La Germania approva il prelievo forzoso, saranno i cittadini a pagare per gli errori dei banchieri. Un precedente pericoloso per l’Italia?

La Germania dice Sì al prelievo forzoso. In caso di possibile fallimento, saranno correntisti e creditori a salvare le banche. Succederà anche in Italia?

Il parlamento tedesco ha approvato il prelievo forzoso. Lo spauracchio europeo diventa così realtà in Germania: in caso di possibile fallimento, saranno i creditori e i correntisti a salvare le banche. Questo quanto deciso dal Bundestag pochi giorni fa, una decisione che sicuramente farà sorridere il FMI che da mesi chiede ai vari Governi europei di prendere in considerazione questa ipotesi.

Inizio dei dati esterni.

Lemma key_inv_record t s k e : key_inv t → key_inv (recordOutcome t s k e).
Proof.
  intros (Hnd & Hl & Hdom). unfold recordOutcome.
  destruct (t_commits t !! k) eqn:Ek.
  - split; [done|]. split; [done|]. intros k'. cbn.
    rewrite lookup_insert_is_Some'. rewrite Hdom. split; [|by right].
    intros [<-|?]; [|done]. apply Hdom. by rewrite Ek.
  - assert (k ∉ t_commitOrder t) as Hk by (rewrite <- Hdom, Ek; by intros []).
    rewrite evictKeys_spec by done. unfold key_inv.
    destruct (t_commitOrder t) as [|o rest] eqn:Eo; [|case_decide]; cbn -[app].
    + split_and!; [by apply NoDup_snoc|unfold maxIdempotencyKeysPerTrace; simpl; lia|].
      by apply keys_of_insert.
    + rewrite length_app; cbn in *.
      split_and!; [|lia|by apply keys_of_insert, keys_of_delete].
      apply NoDup_cons in Hnd as [? ?]. apply NoDup_snoc; set_solver.
    + rewrite length_app; cbn in *.
      split_and!; [by apply (NoDup_snoc (o :: rest))|lia|].
      by apply (keys_of_insert _ (o :: rest)).
Qed.

Lemma key_inv_op w t op : gated op → key_inv t → key_inv (apply_op w t op).
Proof.
  intros Hg Hi. inversion Hg; subst; simpl; [done| |].
  - unfold CheckAndCommit. destruct (checkAndCommitLocked w t next) eqn:E.
    apply checkAndCommitLocked_cases in E as [? _]. by eapply key_inv_same.
  - unfold CheckAndCommitIdempotent.
    destruct (checkAndCommitLocked w t next) as [e t'] eqn:E.
    apply checkAndCommitLocked_cases in E as [? _].
    assert (key_inv t') by (by eapply key_inv_same).
    repeat case_decide; repeat case_match; simplify_eq/=; try done.
    by apply key_inv_record.
Qed.
(** ** Properties *)

(** [StepsThatEstablish] returns exactly the steps that establish the state,
    in increasing order and without duplicates, whatever order the map range
    used; so [NextAction] says "run" exactly when some step of the workflow can
    establish the missing state. *)
Theorem StepsThatEstablish_exact (w : Workflow) ord1 ord2 (v : Violation) :
  range_order (wf_Steps w) ord1 → range_order (wf_Steps w) ord2 →
  let ids := StepsThatEstablish ord1 (v_MissingState v) in
  StronglySorted String.le ids ∧ NoDup ids ∧
  (∀ id, id ∈ ids ↔ ∃ step, wf_Steps w !! id = Some step ∧
     v_MissingState v ∈ step_Establishes step) ∧
  StepsThatEstablish ord2 (v_MissingState v) = ids ∧
  (NextAction ord1 v = NextRunEstablishingSteps ↔
   ∃ id step, wf_Steps w !! id = Some step ∧ v_MissingState v ∈ step_Establishes step).
Proof.
  intros Ho1 Ho2 ids.
  set (pick := λ p : StepID * Step,
    let '(id, step) := p in if establishes step (v_MissingState v) then Some id else None).
  assert (∀ l, StronglySorted String.le (merge_sort String.le (omap pick l))) as Hsort.
  { intros l. apply (StronglySorted_merge_sort String.le). }
  assert (NoDup ids) as Hnd.
  { unfold ids, StepsThatEstablish. rewrite merge_sort_Permutation.
    pose proof (range_order_nodup _ _ Ho1) as Hnd. clear -Hnd.
    induction ord1 as [|[id step] l IH]; cbn in *; [constructor|].
    apply NoDup_cons in Hnd as [Hno Hnd].
    destruct (establishes step _); [constructor|]; [|by apply IH..].
    intros ([id' step'] & Hin & Heq)%list_elem_of_omap. apply Hno.
    destruct (establishes step' _); simplify_eq. apply list_elem_of_fmap. by exists (id, step'). }
  split_and!; [apply Hsort|done|intros id; by apply StepsThatEstablish_elem| |].
  - unfold ids, StepsThatEstablish. apply (sorted_perm_unique String.le); [apply Hsort..|].
    rewrite !merge_sort_Permutation. by rewrite Ho1, Ho2.
  - unfold NextAction. fold ids.
    pose proof (λ id, StepsThatEstablish_elem w ord1 (v_MissingState v) id Ho1) as Hel.
    fold ids in Hel. destruct ids as [|id ids']; cbn; split; try done.
    + intros (id & step & Hs). exfalso. assert (id ∈ ([] : list StepID)) as Hin
        by (apply Hel; eauto). inversion Hin.
    + intros _. exists id. apply Hel. set_solver.
Qed.

(** [statesReaching] terminates within one pass more than there are states
    and returns exactly the states with a path to the target in the step graph,
    whatever order each pass visits the steps in. *)
Theorem statesReaching_exact (w : Workflow) ord target :
  (∀ i, range_order (wf_Steps w) (ord i)) →
  ∃ r, statesReaching (reach_fuel w) ord target = Some r ∧
    ∀ s, s ∈ r ↔ reaches_state w s target.
Proof. apply statesReaching_spec. Qed.

(** A reachability rule holds: a step establishes its target and every state of
    the workflow has a path to it. *)
Definition rule_holds (w : Workflow) (rule : ReachabilityRule) : Prop :=
  (∃ id step, wf_Steps w !! id = Some step ∧ rrule_Target rule ∈ step_Establishes step) ∧
  ∀ s, mentioned w s → s = rrule_Target rule ∨ reaches_state w s (rrule_Target rule).

Lemma verifyRules_spec w ord sord j rules :
  (∀ j i, range_order (wf_Steps w) (ord j i)) →
  (∀ j, sord j ≡ₚ elements (allStates (map_to_list (wf_Steps w)))) →
  ∃ e, verifyRules (reach_fuel w) ord sord j rules = Some e ∧
    (e = None ↔ ∀ rule, rule ∈ rules → rule_holds w rule).
Proof.
  intros Hord Hsord. revert j. induction rules as [|rule rules IH]; intros j; cbn [verifyRules].
  { exists None. set_solver. }
  pose proof (λ id, StepsThatEstablish_elem w (ord j 0) (rrule_Target rule) id (Hord j 0)) as Hel.
  destruct (statesReaching_spec w (λ i, ord j (S i)) (rrule_Target rule)) as (r & -> & Hr);
    [intros; apply Hord|].
  assert (∀ s, s ∈ sord j ↔ mentioned w s) as Hm.
  { intros s. rewrite Hsord, elem_of_elements, allStates_elem. unfold mentioned.
    by setoid_rewrite elem_of_map_to_list. }
  destruct (StepsThatEstablish (ord j 0) (rrule_Target rule)) as [|id0 ids0]; cbn.
  { eexists. split; [done|]. split; [done|]. intros Hall.
    destruct (Hall rule) as [(id & step & Hs) _]; [set_solver|].
    exfalso. assert (id ∈ ([] : list StepID)) as Hin by (apply Hel; eauto). inversion Hin. }
  set (stuck := filter _ (sord j)).
  assert (∀ s, s ∈ stuck ↔ mentioned w s ∧ s ≠ rrule_Target rule ∧
            ¬ reaches_state w s (rrule_Target rule)) as Hst.
  { intros s. unfold stuck. rewrite list_elem_of_filter, Hm, Hr. tauto. }
  destruct (decide (0 < length stuck)) as [Hlen|Hlen].
  - destruct stuck as [|s0 stuck]; [cbn in Hlen; lia|]. eexists. split; [done|].
    split; [done|]. intros Hall. destruct (Hall rule) as [_ Hp]; [set_solver|].
    destruct (proj1 (Hst s0) ltac:(set_solver)) as (Hm0 & ? & ?).
    exfalso. by destruct (Hp s0 Hm0).
  - destruct (IH (S j)) as (e & -> & He). exists e. split; [done|]. rewrite He.
    assert (rule_holds w rule); [|set_solver].
    split; [exists id0; apply Hel; set_solver|]. intros s Hs.
    destruct (decide (s = rrule_Target rule)); [by left|]. right.
    destruct (decide (s ∈ r)) as [Hin|Hin]; [by apply Hr|].
    exfalso. assert (s ∈ stuck) by (apply Hst; rewrite <- Hr; done).
    destruct stuck; [set_solver|cbn in Hlen; lia].
Qed.

(** C37: [VerifyReachability] always terminates and answers nil exactly when
    every reachability rule has an establishing step for its target and a path
    to it from every state the workflow mentions. *)
Theorem VerifyReachability_exact (w : Workflow) ord sord :
  (∀ j i, range_order (wf_Steps w) (ord j i)) →
  (∀ j, sord j ≡ₚ elements (allStates (map_to_list (wf_Steps w)))) →
  ∃ e, VerifyReachability (reach_fuel w) ord sord w = Some e ∧
    (e = None ↔ ∀ rule, rule ∈ wf_Reachability w → rule_holds w rule).
Proof. apply verifyRules_spec. Qed.

(** ** Witnesses *)

Definition rollback_workflow : Workflow :=
  match NewWorkflow
    [mkStep "take_backup" [] ["backup_taken"];
     mkStep "validate_backup" ["backup_taken"] ["backup_validated"];
     mkStep "restore" ["backup_validated"] ["restored"]]
    [] [mkReachabilityRule "rollback" "restored"] with
  | Ok w => w
  | Err _ => mkWorkflow ∅ [] []
  end.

Secondo gli studi portati avanti dal Fondo Monetario Internazionale infatti, prelevare denaro dai conti correnti superiori ai 100mila euro permetterebbe all’intero continente di superare, e pure facilmente, la crisi del debito che affligge l’intera Eurozona.

Insomma, Cipro non è più un’eccezione, ma è una regola. Secondo quanto affermato dal ministro delle Finanze tedesco, Wolfgang Schäuble, il piano varato dal parlamento di Berlino mercoledì scorso prenderà il via nel 2015, un anno prima di quanto richiesto dall’Europa. Lo scopo è quello di blindare il comparto bancario ed evitare che la crisi di un singolo istituto possa mettere in crisi il mercato e l’intera economia di una Nazione.

Con buona pace di creditori e correntisti che si troveranno a pagare per gli errori dei banchieri e dovranno sborsare soldi per salvare quelle banche che dovrebbero avere il compito di tutelare i loro risparmi. Ma la legge approvata dal Bundestag prevede l’esatto contrario.

La norma verrà inserita in un pacchetto di misure che verranno discusse nell’ambito del progetto di unione bancaria europea. Lo scopo, a livello continentale, è quello di creare un piano di salvataggio che coinvolga ogni singola Nazione dell’UE.